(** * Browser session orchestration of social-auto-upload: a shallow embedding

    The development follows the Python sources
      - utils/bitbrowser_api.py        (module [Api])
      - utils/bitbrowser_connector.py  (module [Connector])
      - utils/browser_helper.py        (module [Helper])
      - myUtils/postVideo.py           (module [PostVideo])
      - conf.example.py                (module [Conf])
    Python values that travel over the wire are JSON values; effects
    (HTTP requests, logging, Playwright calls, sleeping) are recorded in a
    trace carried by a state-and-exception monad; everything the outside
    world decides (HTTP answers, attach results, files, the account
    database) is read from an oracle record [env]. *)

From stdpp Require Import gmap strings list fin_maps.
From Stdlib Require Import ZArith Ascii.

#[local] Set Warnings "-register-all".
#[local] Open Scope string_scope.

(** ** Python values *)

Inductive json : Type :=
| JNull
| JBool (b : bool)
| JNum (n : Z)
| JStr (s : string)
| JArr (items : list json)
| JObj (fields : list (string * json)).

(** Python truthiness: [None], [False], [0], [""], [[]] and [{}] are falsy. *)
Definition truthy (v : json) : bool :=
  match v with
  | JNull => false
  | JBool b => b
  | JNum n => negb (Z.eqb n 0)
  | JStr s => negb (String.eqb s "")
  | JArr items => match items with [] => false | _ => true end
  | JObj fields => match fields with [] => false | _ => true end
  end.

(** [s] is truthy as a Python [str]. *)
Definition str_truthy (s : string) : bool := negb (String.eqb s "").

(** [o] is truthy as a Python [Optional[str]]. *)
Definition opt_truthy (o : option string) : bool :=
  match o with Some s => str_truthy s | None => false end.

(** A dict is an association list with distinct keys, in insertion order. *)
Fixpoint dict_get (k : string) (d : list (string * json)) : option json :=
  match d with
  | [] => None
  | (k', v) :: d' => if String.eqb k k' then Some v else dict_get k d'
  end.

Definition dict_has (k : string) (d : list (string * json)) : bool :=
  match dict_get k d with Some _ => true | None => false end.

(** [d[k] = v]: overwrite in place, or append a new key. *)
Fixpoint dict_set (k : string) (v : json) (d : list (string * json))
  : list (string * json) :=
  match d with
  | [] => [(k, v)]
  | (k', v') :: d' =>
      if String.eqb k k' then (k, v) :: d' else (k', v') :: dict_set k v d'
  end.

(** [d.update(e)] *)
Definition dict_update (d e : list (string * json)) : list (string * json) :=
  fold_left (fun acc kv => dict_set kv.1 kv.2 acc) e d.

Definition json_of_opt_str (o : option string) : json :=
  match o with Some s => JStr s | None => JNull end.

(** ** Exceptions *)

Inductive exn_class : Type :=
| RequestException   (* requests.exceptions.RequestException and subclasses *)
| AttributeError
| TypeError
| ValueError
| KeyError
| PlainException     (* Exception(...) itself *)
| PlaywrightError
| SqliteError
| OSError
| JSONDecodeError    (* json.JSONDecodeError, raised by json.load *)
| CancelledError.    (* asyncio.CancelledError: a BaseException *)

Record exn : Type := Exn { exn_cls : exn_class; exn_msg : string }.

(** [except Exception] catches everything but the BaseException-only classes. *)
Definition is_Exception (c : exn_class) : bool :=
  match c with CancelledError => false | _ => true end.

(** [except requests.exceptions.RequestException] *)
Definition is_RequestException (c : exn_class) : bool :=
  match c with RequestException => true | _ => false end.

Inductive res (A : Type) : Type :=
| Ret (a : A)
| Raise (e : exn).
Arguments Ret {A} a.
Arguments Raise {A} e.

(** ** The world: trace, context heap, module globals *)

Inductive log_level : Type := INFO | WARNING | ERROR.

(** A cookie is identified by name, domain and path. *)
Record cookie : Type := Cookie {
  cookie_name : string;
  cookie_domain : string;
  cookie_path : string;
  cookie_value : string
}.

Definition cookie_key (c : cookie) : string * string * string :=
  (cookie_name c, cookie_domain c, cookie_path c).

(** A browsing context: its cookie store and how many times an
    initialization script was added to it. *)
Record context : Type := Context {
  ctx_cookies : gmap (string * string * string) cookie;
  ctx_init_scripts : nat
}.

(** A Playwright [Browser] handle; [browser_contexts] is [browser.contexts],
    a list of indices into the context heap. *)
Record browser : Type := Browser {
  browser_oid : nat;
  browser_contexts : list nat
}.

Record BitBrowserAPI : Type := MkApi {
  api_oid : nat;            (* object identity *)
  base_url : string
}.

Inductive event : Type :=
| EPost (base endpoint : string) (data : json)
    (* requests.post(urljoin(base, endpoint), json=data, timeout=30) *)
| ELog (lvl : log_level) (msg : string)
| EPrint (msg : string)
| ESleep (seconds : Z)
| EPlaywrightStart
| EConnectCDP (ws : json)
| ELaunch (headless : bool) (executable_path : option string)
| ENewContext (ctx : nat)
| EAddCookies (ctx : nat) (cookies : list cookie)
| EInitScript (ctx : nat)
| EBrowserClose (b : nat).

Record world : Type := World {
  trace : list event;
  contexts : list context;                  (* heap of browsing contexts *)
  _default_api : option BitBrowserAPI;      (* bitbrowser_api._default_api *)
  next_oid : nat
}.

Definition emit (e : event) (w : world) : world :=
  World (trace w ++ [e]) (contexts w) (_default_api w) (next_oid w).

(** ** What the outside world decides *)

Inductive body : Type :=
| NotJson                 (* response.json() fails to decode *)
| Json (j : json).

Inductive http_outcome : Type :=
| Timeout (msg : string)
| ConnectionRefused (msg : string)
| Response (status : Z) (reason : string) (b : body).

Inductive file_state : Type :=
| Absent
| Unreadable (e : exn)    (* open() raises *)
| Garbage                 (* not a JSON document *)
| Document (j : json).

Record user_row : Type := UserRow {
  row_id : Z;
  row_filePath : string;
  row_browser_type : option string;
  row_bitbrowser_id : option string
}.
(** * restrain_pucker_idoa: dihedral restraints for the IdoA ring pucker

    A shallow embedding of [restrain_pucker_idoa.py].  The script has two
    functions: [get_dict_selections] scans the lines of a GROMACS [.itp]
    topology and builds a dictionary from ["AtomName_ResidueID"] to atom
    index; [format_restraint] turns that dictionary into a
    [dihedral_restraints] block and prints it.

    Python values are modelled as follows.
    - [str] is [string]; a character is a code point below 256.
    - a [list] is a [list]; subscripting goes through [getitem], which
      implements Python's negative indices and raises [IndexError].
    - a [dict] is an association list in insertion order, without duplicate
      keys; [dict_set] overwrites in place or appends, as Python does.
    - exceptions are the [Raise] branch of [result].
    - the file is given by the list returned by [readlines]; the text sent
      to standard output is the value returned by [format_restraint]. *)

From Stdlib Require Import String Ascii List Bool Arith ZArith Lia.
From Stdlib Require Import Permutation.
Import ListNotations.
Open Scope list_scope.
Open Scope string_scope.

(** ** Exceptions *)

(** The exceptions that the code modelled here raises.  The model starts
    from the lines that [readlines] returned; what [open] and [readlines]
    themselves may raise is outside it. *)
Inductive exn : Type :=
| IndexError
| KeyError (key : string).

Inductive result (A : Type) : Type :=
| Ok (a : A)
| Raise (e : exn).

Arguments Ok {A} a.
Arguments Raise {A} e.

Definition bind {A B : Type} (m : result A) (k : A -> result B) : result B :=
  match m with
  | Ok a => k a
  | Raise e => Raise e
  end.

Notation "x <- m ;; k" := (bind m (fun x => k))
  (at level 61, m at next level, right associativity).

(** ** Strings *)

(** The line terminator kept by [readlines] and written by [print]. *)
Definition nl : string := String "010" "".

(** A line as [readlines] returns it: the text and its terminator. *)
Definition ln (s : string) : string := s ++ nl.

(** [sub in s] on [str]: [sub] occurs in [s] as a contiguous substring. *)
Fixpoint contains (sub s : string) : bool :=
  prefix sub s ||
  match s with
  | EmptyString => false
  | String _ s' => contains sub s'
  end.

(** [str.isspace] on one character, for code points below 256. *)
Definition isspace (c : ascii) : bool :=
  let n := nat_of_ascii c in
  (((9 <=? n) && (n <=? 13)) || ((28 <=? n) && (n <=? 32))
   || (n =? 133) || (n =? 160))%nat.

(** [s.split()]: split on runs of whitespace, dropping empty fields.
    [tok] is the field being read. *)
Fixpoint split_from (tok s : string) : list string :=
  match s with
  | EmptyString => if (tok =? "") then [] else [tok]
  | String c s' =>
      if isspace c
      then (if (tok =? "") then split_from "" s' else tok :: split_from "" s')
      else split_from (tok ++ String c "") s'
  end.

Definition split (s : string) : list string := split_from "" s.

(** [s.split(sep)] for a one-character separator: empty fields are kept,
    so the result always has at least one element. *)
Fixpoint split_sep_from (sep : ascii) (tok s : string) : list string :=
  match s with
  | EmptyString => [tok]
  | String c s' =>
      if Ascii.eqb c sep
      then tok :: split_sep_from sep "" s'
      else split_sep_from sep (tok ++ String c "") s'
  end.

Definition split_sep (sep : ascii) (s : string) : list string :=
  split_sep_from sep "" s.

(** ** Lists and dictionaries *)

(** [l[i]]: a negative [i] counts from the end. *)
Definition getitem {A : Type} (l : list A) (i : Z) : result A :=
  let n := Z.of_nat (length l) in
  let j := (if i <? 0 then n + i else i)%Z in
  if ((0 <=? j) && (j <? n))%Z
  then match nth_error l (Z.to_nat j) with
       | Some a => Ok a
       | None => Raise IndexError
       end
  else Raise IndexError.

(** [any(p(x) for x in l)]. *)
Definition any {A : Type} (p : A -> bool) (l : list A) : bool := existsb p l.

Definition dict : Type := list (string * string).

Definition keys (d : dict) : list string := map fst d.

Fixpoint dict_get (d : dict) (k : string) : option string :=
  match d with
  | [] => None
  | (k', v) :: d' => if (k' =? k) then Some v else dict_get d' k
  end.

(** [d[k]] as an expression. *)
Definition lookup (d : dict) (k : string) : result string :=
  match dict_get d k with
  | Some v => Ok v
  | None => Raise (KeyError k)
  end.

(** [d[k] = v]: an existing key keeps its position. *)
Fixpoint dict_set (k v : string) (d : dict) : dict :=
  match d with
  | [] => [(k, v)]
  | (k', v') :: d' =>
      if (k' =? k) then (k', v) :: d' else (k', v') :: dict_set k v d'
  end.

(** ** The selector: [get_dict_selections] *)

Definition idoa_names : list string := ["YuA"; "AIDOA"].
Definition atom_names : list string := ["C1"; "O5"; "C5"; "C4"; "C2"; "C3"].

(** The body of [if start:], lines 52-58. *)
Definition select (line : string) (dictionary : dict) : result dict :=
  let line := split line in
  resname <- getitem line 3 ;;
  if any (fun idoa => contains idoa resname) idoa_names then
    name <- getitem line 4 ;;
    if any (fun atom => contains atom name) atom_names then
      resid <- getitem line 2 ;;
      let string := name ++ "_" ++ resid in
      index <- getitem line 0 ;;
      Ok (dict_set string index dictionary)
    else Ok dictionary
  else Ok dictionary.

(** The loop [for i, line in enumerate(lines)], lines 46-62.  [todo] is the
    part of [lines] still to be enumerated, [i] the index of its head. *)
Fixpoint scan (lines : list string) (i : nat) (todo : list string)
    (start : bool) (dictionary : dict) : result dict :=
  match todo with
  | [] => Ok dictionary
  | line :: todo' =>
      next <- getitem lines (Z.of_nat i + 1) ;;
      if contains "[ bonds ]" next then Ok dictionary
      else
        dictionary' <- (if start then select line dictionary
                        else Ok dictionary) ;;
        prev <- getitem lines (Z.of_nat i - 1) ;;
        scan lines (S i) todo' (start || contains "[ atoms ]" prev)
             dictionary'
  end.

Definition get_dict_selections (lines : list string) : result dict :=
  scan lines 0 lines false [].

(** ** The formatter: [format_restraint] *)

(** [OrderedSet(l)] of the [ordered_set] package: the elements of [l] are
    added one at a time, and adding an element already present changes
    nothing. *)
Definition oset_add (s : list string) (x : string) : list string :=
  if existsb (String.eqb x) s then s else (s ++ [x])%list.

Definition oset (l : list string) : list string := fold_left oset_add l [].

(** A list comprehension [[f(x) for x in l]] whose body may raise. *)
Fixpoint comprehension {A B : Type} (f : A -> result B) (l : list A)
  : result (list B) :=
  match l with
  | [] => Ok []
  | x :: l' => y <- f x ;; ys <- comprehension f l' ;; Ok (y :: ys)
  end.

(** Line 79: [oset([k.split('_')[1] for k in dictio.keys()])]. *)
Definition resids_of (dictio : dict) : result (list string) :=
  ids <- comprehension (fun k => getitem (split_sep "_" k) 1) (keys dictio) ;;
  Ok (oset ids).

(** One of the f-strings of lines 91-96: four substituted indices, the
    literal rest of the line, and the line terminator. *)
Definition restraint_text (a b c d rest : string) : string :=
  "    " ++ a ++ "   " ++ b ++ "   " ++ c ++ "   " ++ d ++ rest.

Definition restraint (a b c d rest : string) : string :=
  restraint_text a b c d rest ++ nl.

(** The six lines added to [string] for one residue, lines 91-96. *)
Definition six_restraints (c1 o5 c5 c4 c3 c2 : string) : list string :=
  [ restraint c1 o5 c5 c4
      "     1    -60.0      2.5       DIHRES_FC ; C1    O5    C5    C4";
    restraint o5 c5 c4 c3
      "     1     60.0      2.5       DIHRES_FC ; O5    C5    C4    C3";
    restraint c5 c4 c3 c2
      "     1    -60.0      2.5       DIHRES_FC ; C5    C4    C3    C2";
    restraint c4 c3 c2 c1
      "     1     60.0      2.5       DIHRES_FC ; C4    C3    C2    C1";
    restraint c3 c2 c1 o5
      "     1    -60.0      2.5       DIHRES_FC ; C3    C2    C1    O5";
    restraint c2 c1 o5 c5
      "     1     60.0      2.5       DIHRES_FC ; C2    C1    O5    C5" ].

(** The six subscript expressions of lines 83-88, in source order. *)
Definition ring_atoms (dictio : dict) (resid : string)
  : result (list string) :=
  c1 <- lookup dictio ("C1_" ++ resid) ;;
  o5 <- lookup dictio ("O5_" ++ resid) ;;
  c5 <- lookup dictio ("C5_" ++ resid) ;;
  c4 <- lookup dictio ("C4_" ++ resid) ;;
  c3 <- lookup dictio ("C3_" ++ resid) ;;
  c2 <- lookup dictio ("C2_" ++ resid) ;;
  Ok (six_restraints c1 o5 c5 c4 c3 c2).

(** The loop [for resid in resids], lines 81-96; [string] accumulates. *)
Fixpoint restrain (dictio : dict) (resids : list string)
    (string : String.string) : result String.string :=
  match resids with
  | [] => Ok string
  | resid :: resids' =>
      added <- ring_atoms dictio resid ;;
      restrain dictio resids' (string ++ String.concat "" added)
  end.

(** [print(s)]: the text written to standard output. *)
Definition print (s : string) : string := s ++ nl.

------------------------------------------------

Among the records above, extract exactly the lines from the line with "Definition oset (l" to the line with "Definition resids_of (dictio", both lines included, and leave out the rest.

Definition oset (l : list string) : list string := fold_left oset_add l [].

(** A list comprehension [[f(x) for x in l]] whose body may raise. *)
Fixpoint comprehension {A B : Type} (f : A -> result B) (l : list A)
  : result (list B) :=
  match l with
  | [] => Ok []
  | x :: l' => y <- f x ;; ys <- comprehension f l' ;; Ok (y :: ys)
  end.

(** Line 79: [oset([k.split('_')[1] for k in dictio.keys()])]. *)
Definition resids_of (dictio : dict) : result (list string) :=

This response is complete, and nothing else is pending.